Connection to Taylor Swift

Uncle Jerry draws structural parallels between Wordsworth's revision process (multiple versions of The Prelude from organic/oral to literary/sanitized) and Taylor's two versions of All Too Well. Taylor's song 'the lakes' is set in Wordsworth's Lake District.

Notable Works

  • The Prelude, Lines Composed a Few Miles Above Tintern Abbey, Lyrical Ballads (with Coleridge), I Wandered Lonely as a Cloud

Context within the Archive

I Wandered Lonely as a Cloud

Angela & Uncle Jerry connect Taylor's statement in the Long Pond Sessions that she goes to the lakes 'in her head' to Wordsworth's poem about the daffodils (I Wandered Lonely as a Cloud), in which Wordsworth says whenever he is in pensive mood in the city, he thinks of the daffodils. Uncle Jerry says this echoes the Romantic tenet of the inward turning of the mind, both Taylor and Wordsworth revisit nature mentally when they cannot be there physically.

Podcast analysis

Lyrical Ballads

Is it romantic how all my elegies eulogize me?

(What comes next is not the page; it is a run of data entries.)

(* ===== verification/ClientRefs.v ===== *)
(** Reference counts of pooled connections (c2-ipc, pool.rs, PoolReferences): leases are
    released without a lock, by atomic actions on a counter and a release stamp, while
    acquisitions and expiry tests hold the cache lock.  Instants are nanoseconds. *)

From S2P Require Import Prelude.

Record PoolReferences := { pr_count : Z; pr_origin : Z; pr_released_tick : Z }.

(** [PoolReferences::new(1, None)]: the first lease exists from the start. *)
Definition PoolReferences_new (now : Z) : PoolReferences := {| pr_count := 1; pr_origin := now; pr_released_tick := 0 |}.

Definition refs_tick (r : PoolReferences) (now : Z) : Z := Z.min (now - pr_origin r) (U64_MAX - 1) + 1.

Definition set_refs (r : PoolReferences) (count released : Z) : PoolReferences :=
  {| pr_count := count; pr_origin := pr_origin r; pr_released_tick := released |}.

(** ** One owner's way through acquire and release, action by action *)

Inductive Owner :=
| Acquiring
| Holding
| ReleaseCount
| ReleaseSample
| ReleaseStamp (t : Z)
| ReleaseDrop (t : Z)
| Released (t : Z)
| ReleaseRefused.

Definition owner_act (r : PoolReferences) (now : Z) (o : Owner) : PoolReferences * Owner :=
  match o with
  | Acquiring => (set_refs r (pr_count r) 0, Holding)
  | Holding => (r, ReleaseCount)
  | ReleaseCount => (r, if pr_count r =? 0 then ReleaseRefused else ReleaseSample)
  | ReleaseSample => (r, ReleaseStamp (refs_tick r now))
  | ReleaseStamp t => (set_refs r (pr_count r) (Z.max (pr_released_tick r) t), ReleaseDrop t)
  | ReleaseDrop t =>
      if pr_count r =? 0 then (r, ReleaseRefused) else (set_refs r (pr_count r - 1) (pr_released_tick r), Released t)
  | Released _ | ReleaseRefused => (r, o)
  end.

(** ** The holder of the cache lock: an acquisition or an expiry test *)

Inductive Locked :=
| Unlocked
| InAcquire (i : nat)
| TestCount (grace : Z)
| TestStamp (grace : Z)
| TestRecount (grace released : Z)
| TestClock (grace released : Z).

(** One action of [expired]: the next one, or the answer. *)
Definition expired_act (r : PoolReferences) (now : Z) (s : Locked) : option (Locked + bool) :=
  match s with
  | TestCount g => Some (if pr_count r =? 0 then inl (TestStamp g) else inr false)
  | TestStamp g => Some (inl (TestRecount g (pr_released_tick r)))
  | TestRecount g rel => Some (if negb (rel =? 0) && (pr_count r =? 0) then inl (TestClock g rel) else inr false)
  | TestClock g rel => Some (inr (g <=? Z.max 0 (refs_tick r now - rel)))
  | _ => None
  end.

Record RefWorld := { rf_refs : PoolReferences; rf_now : Z; rf_owners : list Owner; rf_lock : Locked }.

Definition ref_world (now : Z) : RefWorld :=
  {| rf_refs := PoolReferences_new now; rf_now := now; rf_owners := [Holding]; rf_lock := Unlocked |}.

Inductive RefMove :=
| Wait (d : Z)
| BeginAcquire
| BeginTest (grace : Z)
| TestAct
| OwnerAct (i : nat).
(* ===== verification/ClientCacheSafe.v ===== *)
(** Safety of the connection cache: no physical connection is lost before its end is
    observed, leased connections are not found idle, leases carry the requested policy and
    the current epoch, and a sealed cache that was drained without open ends has closed
    everything. *)

From stdpp Require Import strings.
From S2P Require Import Prelude.
From S2P Require Import Float64.
From S2P Require Import Text.
From S2P Require Import ClientRefs.
From S2P Require Import IpcConfig.
From S2P Require Import ClientCache.

Implicit Types (w : World) (k : CacheState).

Lemma cache_run_inv (P : World → Prop) grace l w w' :
  (∀ w m w', P w → cache_step grace w m = Ok w' → P w') → P w → cache_run grace w l = Ok w' → P w'.
Proof.
  intros Hstep. revert w. induction l as [|m l IH]; intros w HP; cbn; [by intros [= <-]|].
  destruct (cache_step grace w m) as [w1| |] eqn:E; cbn; [|done..]. eauto.
Qed.

(** ** Every open connection has a home *)

(** The records of connects and detached connections, which are not decided yet. *)
Definition undecided w : list nat := (aq_record <$> acquirers w) ++ (detached w).*1.

Definition home w (c : nat) : Prop :=
  (∃ a, entries (cache w) !! a = Some c) ∨ c ∈ (detached w).*2 ∨ (∃ q, q ∈ acquirers w ∧ aq_client q = Some c)
  ∨ ∃ id r rec, records (cache w) !! id = Some r ∧ closes w !! r = Some rec ∧ cr_state rec = ClosingClient c.
(** C27 The catalog and the admission of calls agree at every point of every run: a lookup
    with the identity of a call answers that the route is unknown, removed, of another
    contract or superseded exactly when the call is refused for that reason; after the
    answer that it is closed every call is refused, and after the answer that it is ready
    a call of a listed method, of the current generation of a host that is not closed for
    good, is refused for want of capacity only. *)
Theorem lookup_answers_calls (identity : ServerIdentity) (max_payload_size : Z) (l : list HostCall) (h : Host)
    (inner : SchedulerInner) (gen : Z) (i : RouteCallIdentity) (method_idx : Z) :
  host_run Server_new l = Ok h →
  let call := reserve_accepted_route_execution inner h gen i method_idx in
  match lookup_response identity max_payload_size h (lookup_of i) with
  | LookupNotFound name => call = Err (AdmNotFound name)
  | LookupRemoved name uid => call = Err (AdmRemoved name uid)
  | LookupContractMismatch current =>
      rr_contract current ≠ expected (lookup_of i) ∧ ∃ reason, call = Err (AdmContractMismatch (route_name i) reason)
  | LookupStale current =>
      rr_contract current = expected (lookup_of i) ∧ call = Err (AdmStale (route_name i) (route_uid i) (rr_route_uid current))
  | LookupClosed name uid reason =>
      name = route_name i ∧ uid = route_uid i
      ∧ (call = Err (AdmUnknownMethod name method_idx) ∨ call = Err (AdmAcquire AClosed))
  | LookupReady current =>
      rr_contract current = expected (lookup_of i) ∧ rr_route_uid current = route_uid i
      ∧ (method_idx < blen (rr_methods current) → phase (ho_admission h) ≠ Terminal → generation (ho_admission h) = gen →
           is_ok call = true ∨ ∃ field limit, call = Err (AdmAcquire (ACapacity field limit)))
      ∧ (blen (rr_methods current) <= method_idx → call = Err (AdmUnknownMethod (route_name i) method_idx))
  end.
Proof.
  intros Hc%catalog_run; [|apply catalog_new]. cbn zeta. unfold reserve_accepted_route_execution, lookup_response. cbn [expected lookup_of rc_route_name].
  destruct (dispatcher_resolve h (route_name i)) as [r|] eqn:Er; [|by destruct (ho_removed h !! _)].
  apply resolve_named in Er as [Hn _]; [|done]. rewrite (same_contract_iff r i Hn).
  cbn [rr_contract rr_route_uid rr_state rr_route_name rr_methods route_record observed_route_uid lookup_of from_option].
  case_bool_decide as Ec; cbn [negb]; [|by eauto].
  rewrite (bool_decide_ext (cr_route_uid r = route_uid i) (route_uid i = cr_route_uid r)) by (split; congruence).
  case_bool_decide as Eu; cbn [negb guard_err res_bind]; [|done]. rewrite Hn. unfold has_method_index.
  destruct (route_admission (cr_scheduler r)) eqn:Ea.
  1, 3: rewrite reserve_unopened by congruence; destruct (method_idx <? _); cbn; (split; [done|]); (split; [done|]); auto.
  rewrite bool_decide_true by done. cbn [negb]. split; [done|]. split; [done|].
  cbn [rr_methods route_record]. unfold blen. rewrite length_imap. split.
  - intros Hlt Ht Hg. rewrite (proj2 (Z.ltb_lt _ _) Hlt). cbn [negb guard_err res_bind].
    destruct (reserve_opened inner (ho_admission h) (cr_scheduler r) method_idx gen Ea Ht Hg) as [(x & ->)|(f & limit & ->)]; cbn; eauto.
  - intros Hge. by rewrite (proj2 (Z.ltb_ge _ _) Hge).
Qed.
(** [bound_route_table] *)
Definition bound_route_table d (name : str) : res AcquireError MethodTable :=
  match d !! name with Some t => Ok t | None => Err (NotFound name) end.

Definition bind_cached_route d (e : ExpectedRouteContract) : res AcquireError RouteBinding :=
  check_expected e ;?
  let? t := bound_route_table d (erc_route_name e) in
  validate_method_table_contract t e ;?
  Ok t.

Definition validate_route_contract d (e : ExpectedRouteContract) : res AcquireError unit :=
  let? _ := bind_cached_route d e in Ok tt.

Definition bind_cached_route_token d (e : ExpectedRouteContract) (uid : str) : res AcquireError RouteBinding :=
  let? t := bind_cached_route d e in
  guard_err (negb (bool_decide (route_uid (mt_identity t) = uid))) (StaleRoute (erc_route_name e) (route_uid (mt_identity t))) ;?
  Ok t.

(** ** Operations *)

Inductive Op :=
| LookupRoute (e : ExpectedRouteContract)
| AcquireRoute (e : ExpectedRouteContract)
| AcquireRouteToken (e : ExpectedRouteContract) (uid : str)
| RebuildCatalog
| AttestRegistration (e : ExpectedRouteContract)
| AcquirePending (name token : str).

(** Where an operation is: before its request, waiting for the answer, with the answer,
    after the record of a lookup went into the directory, before it binds, after the table
    of an attestation went in, at its end. *)
Inductive Pc :=
| Asking
| Waiting (payload : bytes)
| Answered (payload : bytes)
| Validating
| Binding
| BindingAttested (e : ExpectedRouteContract)
| Done (r : res AcquireError (option RouteBinding)).

(** The delays left to the loop of lookups and to the loop of bindings. *)
Record Task := { tk_op : Op; tk_pc : Pc; tk_lookups : list Z; tk_bindings : list Z }.

Definition ROUTE_PUBLICATION_LOOKUP_RETRY_DELAYS_MS : list Z := [10; 25; 50; 100; 200].

Definition at_pc (t : Task) (pc : Pc) : Task :=
  {| tk_op := tk_op t; tk_pc := pc; tk_lookups := tk_lookups t; tk_bindings := tk_bindings t |}.
Definition finish (t : Task) (r : res AcquireError (option RouteBinding)) : Task := at_pc t (Done r).

(** What an operation checks before anything else. *)
Definition begin_op (op : Op) : Task :=
  let t := {| tk_op := op; tk_pc := Asking; tk_lookups := ROUTE_PUBLICATION_LOOKUP_RETRY_DELAYS_MS;
              tk_bindings := ROUTE_PUBLICATION_LOOKUP_RETRY_DELAYS_MS |} in
  match op with
  | AcquireRouteToken e _ | AttestRegistration e =>
      match check_expected e with Ok _ => t | Err x => finish t (Err x) | Panic => finish t Panic end
  | _ => t
  end.

(** The end of [lookup_route_contract] and of [lookup_route_contract_for_acquire]: a lookup
    that finds no route is repeated after a delay. *)
Definition looked_up (t : Task) (r : res AcquireError unit) : Task :=
  match tk_op t, r with
  | LookupRoute _, Ok _ => finish t (Ok None)
  | LookupRoute _, Err x => finish t (Err x)
  | _, Ok _ => at_pc t Binding
  | _, Err (NotFound name) =>
      match tk_lookups t with
      | [] => finish t (Err (NotFound name))
      | _ :: delays => {| tk_op := tk_op t; tk_pc := Asking; tk_lookups := delays; tk_bindings := tk_bindings t |}
      end
  | _, Err x => finish t (Err x)
  | _, Panic => finish t Panic
  end.
Lemma settled_client w s w' : (∀ c, s ≠ HostStep c) → settled w → step w s = Some w' → settled w' ∧ host w' = host w.
Proof using All.
  intros Hn Hw. pose proof Hw as [Hs Hd Ht]. destruct s as [c|op|n late|n|n e]; [by destruct (Hn c)|..]; cbn [bind_step].
  - intros [= <-]. split; [|done]. split; cbn; [done|done|]. apply Forall_app_2; [done|]. apply Forall_singleton, begin_op_ok.
  - intros (t & Et & H)%bind_Some. apply bind_Some in H as ([d t'] & E & [= <-]). split; [|done].
    destruct (task_step_ok (host w) _ _ _ _ _ Hd (task_at _ _ _ Hw Et) E). by apply settled_task.
  - intros (t & Et & H)%bind_Some. destruct (tk_pc t) as [|p| | | | |]; try done. apply bind_Some in H as (q & Eq & [= <-]).
    split; [|done]. apply settled_task; [done|done|]. exists (host w), p. auto.
  - intros (t & Et & H)%bind_Some. destruct (is_done _); [done|]. injection H as <-. split; [|done]. by apply settled_task.
Qed.

Lemma settled_host w c w' l :
  settled w → drawn_well c → NoDup ((idents (host w)).*2 ++ omap drawn (c :: l)) → step w (HostStep c) = Some w' →
  settled w' ∧ NoDup ((idents (host w')).*2 ++ omap drawn l) ∧ host_step (host w) c = Ok (host w').
Proof using Type.
  intros [[Hc Hh _] Hd Ht] Hw Hnd. cbn [bind_step]. destruct (host_step (host w) c) as [h'|[]|] eqn:E; [|done]. intros [= <-]. cbn.
  pose proof (distinct_step _ _ _ _ Hc Hnd E) as Hnd'. split_and!; [|done|done].
  assert (Hi : ∀ x, x ∈ idents (host w) → x ∈ idents h') by (intros x; by apply (step_idents _ _ _ _ Hc E)).
  split; cbn.
  - split; [by eapply catalog_step|by eapply held_step|by apply NoDup_app in Hnd' as [? _]].
  - eapply map_Forall_impl; [exact Hd|]. intros ? ?. by apply genuine_mono.
  - eapply Forall_impl; [exact Ht|]. intros ?. by apply task_mono.
Qed.

Lemma settled_run l w w' :
  settled w → Forall drawn_well (host_calls l) → NoDup ((idents (host w)).*2 ++ omap drawn (host_calls l)) →
  run w l = Some w' → settled w'.
Proof using All.
  revert w. induction l as [|s l IH]; intros w Hw Hl Hnd; cbn [bind_run]; [by intros [= <-]|].
  intros (w1 & E & Hrun)%bind_Some. destruct s as [c|op|n late|n|n e]; cbn in Hl.
  { apply Forall_cons in Hl as [Hc Hl]. destruct (settled_host w c w1 (host_calls l)) as (Hw1 & Hnd1 & _); [done..|]. by apply (IH w1). }
  all: apply settled_client in E as [Hw1 Eh]; [|done|done]; apply (IH w1); try done; by rewrite Eh.
Qed.

(** A client that connected to a host that has run: it read the acknowledgement the host
    wrote. *)
Definition joined (l : list HostCall) (w : World) : Prop :=
  ∃ h native client prefix ack hs,
    host_run Server_new l = Ok h ∧ name_text prefix
    ∧ handshake_ack identity max_payload_size h native client prefix = Ok ack ∧ decode_handshake ack true = Ok hs
    ∧ w = connected h hs.

Lemma joined_settled l w :
  Forall drawn_well l → NoDup (omap drawn l) → joined l w → settled w ∧ host_run Server_new l = Ok (host w).
Proof using All.
  intros Hl Hnd (h & native & client & prefix & ack & hs & Hrun & Hp & Ha & Hd & ->).
  destruct (reachable l h Hl Hnd Hrun) as (Hc & Hh & Hu). split; [|done].
  destruct (handshake_announces_open_routes identity max_payload_size l h native client prefix Hcfg Hp Hl Hrun)
    as (ack' & caps & Ha' & Hd' & _). rewrite Ha in Ha'. injection Ha' as <-. rewrite Hd in Hd'. injection Hd' as ->.
  split; cbn; [by split| |done]. by apply seed_ok.
Qed.

Lemma uid_names_spec (l : list (RouteBuildSpec * str)) s s' u : NoDup l.*2 → (s, u) ∈ l → (s', u) ∈ l → s = s'.
Proof using Type.
  intros Hnd [i Hi]%list_elem_of_lookup [j Hj]%list_elem_of_lookup.
  assert (i = j) as -> by (apply (NoDup_lookup _ _ _ u Hnd); rewrite list_lookup_fmap, ?Hi, ?Hj; done). congruence.
Qed.

Lemma reserve_no_panic inner a s m gen : reserve_pending_in_generation inner a s m gen ≠ Panic.
Proof using Type.
  unfold reserve_pending_in_generation, reserve_pending_with_generation, check_accepted_admission, check_accepted, guard_err.
  destruct (negb _); cbn; [done|]. destruct (bool_decide _); cbn; [done|]. destruct (negb _); cbn; [done|].
  destruct (max_pending _) as [limit|]; cbn; [|done]. by destruct (limit <=? _).
Qed.
(* ===== verification/RelayClient.v ===== *)
(** Calls through a relay (c2-http, client/relay_aware.rs, client/http_client.rs, payload.rs):
    how a client resolves routes, chooses a target, posts a call, reads its response, and
    when it posts it again. *)

From S2P Require Import Prelude.
From S2P Require Import Text.
From S2P Require Import Errors.

(** ** Errors *)

(** The texts of invalid inputs and of failures of the network decide nothing. *)
Inductive HttpError :=
| LocalCallRejected (e : C2Error)
| InvalidInput
| CrmError (body : bytes)
| Transport
| ServerError (status : Z) (body : str).

Inductive HttpCallPhase := PreDispatch | DispatchUncertain.
#[export] Instance http_phase_eq : EqDecision HttpCallPhase.
Proof. solve_decision. Defined.

(** ** Texts *)

(** What [String::from_utf8_lossy] replaces: the longest start of a character that does not
    go on. *)
Definition broken_length (bs : bytes) : nat :=
  match bs with
  | b0 :: b1 :: r =>
      let x := u8 b0 in
      let y := u8 b1 in
      let third := match r with b2 :: _ => is_cont b2 | [] => false end in
      if (224 <=? x) && (x <? 240) then
        if is_cont b1 && negb ((x =? 224) && (y <? 160)) && negb ((x =? 237) && (160 <=? y)) then 2%nat else 1%nat
      else if (240 <=? x) && (x <? 245) then
        if is_cont b1 && negb ((x =? 240) && (y <? 144)) && negb ((x =? 244) && (144 <=? y)) then (if third then 3%nat else 2%nat) else 1%nat
      else 1%nat
  | _ => 1%nat
  end.

Definition replacement : bytes := [Byte.xef; Byte.xbf; Byte.xbd].

(** Every step consumes a byte, so the length is enough fuel. *)
Fixpoint lossy_fuel (fuel : nat) (bs : bytes) : str :=
  match fuel, bs with
  | S fuel, _ :: _ =>
      match next_char bs with
      | Some (_, rest) => take (length bs - length rest) bs ++ lossy_fuel fuel rest
      | None => replacement ++ lossy_fuel fuel (drop (broken_length bs) bs)
      end
  | _, _ => []
  end.
Definition from_utf8_lossy (bs : bytes) : str := lossy_fuel (length bs) bs.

Angela & Uncle Jerry identify the entire song as a neo-Romantic poem modelled on the principles laid out by Wordsworth and Coleridge in the Lyrical Ballads, common language, common people, and an inward turning of the mind. Uncle Jerry argues Taylor adopts all three tenets: her use of common modern language ('sleaze,' 'cell phones'), her focus on ordinary experience, and her confessional inward turning. The Lyrical Ballads preface is treated as the manifesto Taylor is consciously echoing.

Podcast analysis

The Prelude

Angela & Uncle Jerry compare the structural relationship between the 5-minute and 10-minute versions of All Too Well to Wordsworth's multiple versions of The Prelude (1799, 1805, 1850). Uncle Jerry notes that the 1799 version is more oral and organic, with elements of orality and redundancy, while the 1850 version was sanitized and made more literary. He draws a parallel to how Taylor's original 10-minute version was more raw and oral, while the 5-minute version was edited down for general consumption. The comparison is about process and structure rather than content.